Things have gotten a bit better but plenty of truth left in that paper.


Coq's kernel isn't particularly small so bugs are to be expected. The bug exploited in "falso", however, was outside the kernel. It never threatened correctness of existing Coq proofs.


Even mathematicians have had bugs where they agreed with a proof but then it turned out to be wrong.


Writing the definition of sha 256 in Coq must have been of great fun, hehe.


"Verification of a Cryptographic Primitive: SHA-256", Andrew Appel

https://www.cs.princeton.edu/~appel/papers/verif-sha.pdf


Thanks for the link. I always enjoy reading Appel's work.


Three gripes I have with many formal methods projects are (a) choose something about useless to prove, (b) reinvent the wheel unnecessarily, and (c) an assurance argument with huge gaps or on a knockoff of the actual problem. I like that this project does the opposite in each area: a useful algorithm implementation whose proof build on other's projects with end-to-end assurance. Wise. I look forward to reading the paper.

So, what to do next. I suggest working on stuff that isn't getting much attention. For security, realistic proofs are lacking of useful protocols and crypto-constructions from requirements to design to implementation.
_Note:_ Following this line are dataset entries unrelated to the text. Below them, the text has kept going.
(* ===== verification/Filters.v ===== *)
(** * The filters limitTo, filter and orderBy (angular.js)

    The filters run on the heap of the page.  What the functions of the application do to the heap
    while a filter runs (its comparators and its predicates, the conversions to primitive values)
    is not modelled, only what they return. *)

From Stdlib Require Import QArith Qround.
From S2P Require Import Prelude JsString JsObject JsNumber UriCodec Json Heap Lexer Parser Eval.
#[local] Open Scope nat_scope.
Local Open Scope result_scope.
Local Open Scope handler_scope.

(** A computation for what it returns. *)
Definition result_of {A} (m : run A) (h : heap) : result js_error A := (m h).1.

Section Filters.
Context (ho : host).
(** [String.prototype.toLowerCase], on Unicode text. *)
Context (toLowerCase : jstr -> jstr).

Definition text_in (h : heap) (v : hval) : result js_error jstr := result_of (to_text ho v) h.
(** [(''+v).toLowerCase()]. *)
Definition lower_text (h : heap) (v : hval) : result js_error jstr :=
  let* s := text_in h v in Ok (toLowerCase s).
Definition call (h : heap) (f : hval) (args : list hval) : result js_error hval :=
  if isFunction h f then result_of (ho_call ho f HUndef args) h else Throw JsTypeError.
Definition isArray (h : heap) (v : hval) : option (list hval) :=
  match v with HRef r => match h_store h !! r with Some (OArr l) => Some l | _ => None end | _ => None end.

(** ** limitTo *)

Inductive limiting : Type := LimNaN | LimInfinite (neg : bool) | LimInt (z : Z).

(** [Number(limit)] if it is infinite, else [int(limit)]. *)
Definition get_limit (limit : hval) : run limiting :=
  n <- to_num ho limit ;;
  match n with
  | Inf neg => hret (LimInfinite neg)
  | _ => t <- to_text ho limit ;; hret (match parseInt_str t with Some z => LimInt z | None => LimNaN end)
  end.

(** [s.slice(start, end)] of a string or an array; a negative position counts from the end. *)
Definition slice_pos (len : nat) (p : Z) : nat :=
  if (p <? 0)%Z then Z.to_nat (Z.max 0 (Z.of_nat len + p)) else Nat.min len (Z.to_nat p).
Definition slice {A} (start fin : Z) (l : list A) : list A :=
  let a := slice_pos (length l) start in let b := slice_pos (length l) fin in take (b - a) (drop a l).

Definition limit_string (input : jstr) (limit : limiting) : jstr :=
  match limit with
  | LimNaN => []
  | LimInfinite false => input
  | LimInfinite true => input
  | LimInt z =>
      if (z =? 0)%Z then []
      else if (0 <=? z)%Z then slice 0 z input else slice z (Z.of_nat (length input)) input
  end.

(** [for (; i<n; i++) out.push(input[i])]. *)
Fixpoint push_items (fuel : nat) (input : list hval) (i n : Z) (out : list hval) : list hval :=
  match fuel with
  | 0 => out
  | S fuel =>
      if (i <? n)%Z then push_items fuel input (i + 1) n (out ++ [default HUndef (input !! Z.to_nat i)]) else out
  end.

Definition limit_items (input : list hval) (limit : limiting) : list hval :=
  let len := Z.of_nat (length input) in
  let trimmed :=
    match limit with
    | LimNaN => None
    | LimInfinite neg => Some (if neg then - len else len)%Z
    | LimInt z => Some (if (len <? z)%Z then len else if (z <? - len)%Z then - len else z)%Z
    end in
  match trimmed with
  | None => []                                       (* i is NaN *)
  | Some limit =>
      let '(i, n) := if (0 <? limit)%Z then (0%Z, limit) else ((len + limit)%Z, len) in
      push_items (length input) input i n []
  end.

Definition limitTo (input limit : hval) : run hval := fun h =>
  match input, isArray h input with
  | HStr s, _ => (limit <- get_limit limit ;; hret (HStr (limit_string s limit))) h
  | _, Some l => (limit <- get_limit limit ;; new_object (OArr (limit_items l limit))) h
  | _, None => (Ok input, h)
  end.

(** ** filter *)

Definition is_found (o : option nat) : bool := match o with Some _ => true | None => false end.
(** [typeof v === 'object'], for [null] too. *)
Definition object_type (h : heap) (v : hval) : bool := bool_decide (typeof h v = TyObject).

(** A loop that returns true at the first name that passes. *)
Fixpoint any_name (f : jstr -> result js_error bool) (ks : list jstr) : result js_error bool :=
  match ks with
  | [] => Ok false
  | k :: ks => let* b := f k in if b then Ok true else any_name f ks
  end.
Definition names (h : heap) (v : hval) : list jstr := match v with HRef r => for_in h r | _ => [] end.
(** [hasOwnProperty.call(v, k)], for a name of [for in]. *)
Definition own_name (h : heap) (v : hval) (k : jstr) : bool :=
  match v with
  | HRef r => match h_store h !! r with Some (OObj _ o) => ob_has o k | Some (OArr _) => true | _ => false end
  | _ => false
  end.

(** The comparator when none is given; [stack] is the depth of calls. *)
Fixpoint default_comparator (stack : nat) (h : heap) (obj text : hval) : result js_error bool :=
  if htruthy obj && htruthy text && object_type h obj && object_type h text then
    match stack with
    | 0 => Throw JsRangeError
    | S stack =>
        any_name (fun objKey =>
          if negb (is_private objKey) && own_name h obj objKey then
            let* o := read ho h obj objKey in let* t := read ho h text objKey in default_comparator stack h o t
          else Ok false) (names h obj)
    end
  else
    let* text := lower_text h text in
    let* obj := lower_text h obj in
    Ok (is_found (indexOf obj text)).

(** The comparator of the call: a function, [true], or anything else. *)
Definition comparator_fn (stack : nat) (h : heap) (comparator obj text : hval) : result js_error bool :=
  if isFunction h comparator then let* b := call h comparator [obj; text] in Ok (htruthy b)
  else match comparator with
       | HBool true => equals h obj text
       | _ => default_comparator stack h obj text
       end.

Section Search.
Context (stack : nat) (h : heap) (comparator : hval -> hval -> result js_error bool).

Definition negated (text : hval) : option hval :=
  match text with
  | HStr (c :: t) => if (c =? chr "!")%N then Some (HStr t) else None
  | _ => None
  end.

Fixpoint search (stack : nat) (obj text : hval) : result js_error bool :=
  match negated text, stack with
  | Some text, S stack => let* b := search stack obj text in Ok (negb b)
  | Some _, 0 => Throw JsRangeError
  | None, _ =>
      match typeof h obj with
      | TyBoolean | TyNumber | TyString => comparator obj text
      | TyObject =>
          if object_type h text then comparator obj text
          else any_name (fun objKey =>
                 if is_private objKey then Ok false
                 else let* v := read ho h obj objKey in
                      match stack with S stack => search stack v text | 0 => Throw JsRangeError end) (names h obj)
      | TyFunction | TyUndefined => Ok false
      end
  end.

Inductive predicate : Type := PSearch (path : jstr) (text : hval) | PFunction (f : hval).

Definition holds (value : hval) (p : predicate) : result js_error bool :=
  match p with
  | PSearch path text =>
      let* v := (if jeqb path (js "$") then Ok value else if htruthy value then read ho h value path else Ok value) in
      search stack v text
  | PFunction f => let* b := call h f [value] in Ok (htruthy b)
  end.

(** [predicates.check]. *)
Fixpoint check (predicates : list predicate) (value : hval) : result js_error bool :=
  match predicates with
  | [] => Ok true
  | p :: predicates => let* b := holds value p in if b then check predicates value else Ok false
  end.

Fixpoint filtered (predicates : list predicate) (array : list hval) : result js_error (list hval) :=
  match array with
  | [] => Ok []
  | value :: array =>
      let* b := check predicates value in
      let* rest := filtered predicates array in
      Ok (if b then value :: rest else rest)
  end.

(** The predicates of an expression; [None]: the array is returned as it is. *)
Definition predicates_of (expression : hval) : option (list predicate) :=
  match typeof h expression with
  | TyBoolean | TyNumber | TyString => Some [PSearch (js "$") expression]
  | TyObject =>
      Some (omap (fun key => match read ho h expression key with
                             | Ok HUndef | Throw _ => None
                             | Ok text => Some (PSearch key text)
                             end) (names h expression))
  | TyFunction => Some [PFunction expression]
  | TyUndefined => None
  end.
End Search.

Definition filterFilter (stack : nat) (array expression comparator : hval) : run hval := fun h =>
  match isArray h array, predicates_of h expression with
  | Some l, Some predicates =>
      match filtered stack h (comparator_fn stack h comparator) predicates l with
      | Ok out => new_object (OArr out) h
      | Throw e => (Throw e, h)
      end
  | _, _ => (Ok array, h)
  end.

(** ** orderBy *)

(** [toBoolean]. *)
Definition toBoolean (h : heap) (value : hval) : result js_error bool :=
  if isFunction h value then Ok true
  else if htruthy value then
    let* len := read ho h value (js "length") in
    if strict_eq len (HNum (Fin 0)) then Ok false
    else let* v := lower_text h value in
         Ok (negb (existsb (jeqb v) (words "f 0 false no n []")))
  else Ok false.

(** The name that [typeof] gives. *)
Definition type_name (t : js_type) : jstr :=
  js match t with
     | TyUndefined => "undefined" | TyBoolean => "boolean" | TyNumber => "number"
     | TyString => "string" | TyFunction => "function" | TyObject => "object"
     end.

Definition compare (h : heap) (v1 v2 : hval) : result js_error Z :=
  let t1 := typeof h v1 in let t2 := typeof h v2 in
  if bool_decide (t1 = t2) then
    let lower v := match v with HStr s => HStr (toLowerCase s) | _ => v end in
    let v1 := lower v1 in let v2 := lower v2 in
    if strict_eq v1 v2 then Ok 0%Z
    else let* less := result_of (compare_prim ho prim_lt v1 v2) h in
         Ok (if htruthy less then -1 else 1)%Z
  else Ok (if str_lt (type_name t1) (type_name t2) then -1 else 1)%Z.

Definition comparison := hval -> hval -> result js_error Z.
Definition reversed (descending : bool) (comp : comparison) : comparison := fun a b =>
  if descending then comp b a else comp a b.

(** The comparison of two values by what [get] finds in them. *)
Definition compare_by (h : heap) (get : hval -> result js_error hval) : comparison := fun a b =>
  let* x := get a in let* y := get b in compare h x y.

Section OrderBy.
Context (has_filter : jstr -> bool).
(** [Array.prototype.sort] with a comparison function. *)
Context (array_sort : comparison -> list hval -> result js_error (list hval)).

Definition parse_order (text : jstr) : result js_error expr :=
  match parse has_filter text with
  | Ok e => Ok e
  | Throw (Failed e) => Throw e
  | Throw OutOfFuel => Throw JsRangeError
  end.

(** What a predicate of the list compares: [descending] and [get]. *)
Definition order_getter (h : heap) (predicate : hval) : result js_error (bool * (hval -> result js_error hval)) :=
  match predicate with
  | HStr text =>
      let sign := charAt text 0 in
      let prefixed := jeqb sign (js "+") || jeqb sign (js "-") in
      let descending := prefixed && jeqb sign (js "-") in
      let* e := parse_order (if prefixed then drop 1 text else text) in
      if is_constant e then
        let* key := result_of (eval ho HUndef None e) h in
        Ok (descending, fun a => let* k := text_in h key in read ho h a k)
      else Ok (descending, fun a => result_of (eval ho a None e) h)
  | _ => Ok (false, fun a => if htruthy predicate then call h predicate [a] else Ok a)
  end.
Definition order_predicate (h : heap) (predicate : hval) : result js_error comparison :=
  let* g := order_getter h predicate in Ok (reversed g.1 (compare_by h g.2)).

Fixpoint comparator (predicates : list comparison) (o1 o2 : hval) : result js_error Z :=
  match predicates with
  | [] => Ok 0%Z
  | p :: predicates =>
      let* comp := p o1 o2 in
      if (comp =? 0)%Z then comparator predicates o1 o2 else Ok comp
  end.

Definition orderBy (array sortPredicate reverseOrder : hval) : run hval := fun h =>
  match isArray h array with
  | None => (Ok array, h)
  | Some l =>
      if htruthy sortPredicate then
        match (let* predicates := map_result (order_predicate h) (default [sortPredicate] (isArray h sortPredicate)) in
               let* reverse := toBoolean h reverseOrder in
               array_sort (reversed reverse (comparator predicates)) l) with
        | Ok sorted => new_object (OArr sorted) h
        | Throw e => (Throw e, h)
        end
      else (Ok array, h)
  end.
End OrderBy.
End Filters.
Also, much foundational software builds on libraries implementing ZIP, PNG, reg ex's, and so on. More verification of those has widespread effect. Program transformations, optimizations of CompCert, integration of covert channel analysis into such tools, more static/dynamic checking, assemblers/linkers, and so on could all use more verification work done with the nice qualities I mentioned about this one. So, any readers thinking of a project might consider the above. That said, it would be nice if this could benefit the average person without formal methods abilities, right?

I thought hard on it. Our systems stuff is usually coded in low-level, imperative languages for performance. Our high assurance work often uses functional programming (or functional style) for specs, tools, and so on. Yet, the limitations and TCB's of those in systems space are huge obstacles. Yet, old Scheme/LISP work showed how to turn a limited functional program into an imperative one step by step by fleshing out its state (among other things). We've also seen metaprogramming & MDD techniques allow us to specify something at a high level with low-level, fast code automatically generated for the target.

I think the trick is to combine all of this: subset of functional programming specifies high-level operation of program and low-level operation of target language (esp fast parts); verification of useful primitives (eg stacks, pointer arithmetic) with high-level interfaces macro-style; a coding style + methodology for going from high functional to low imperative; verified transformations for optimization, macro expansion, and code generation. Each of these exist in some form, most verified in some way. What's left is to verify all of them and their integration. Such an integrated approach might dramatically simplify verification of software by letting developers simply describe it in a high-level, functional way with a step-by-step process to deployment. Verification, depending on talent, might range from manual inspection to machine-checked proofs. Yet, doing it this way should be much easier than converting them to formal verification experts.

What do you developers or formal methods people think of this?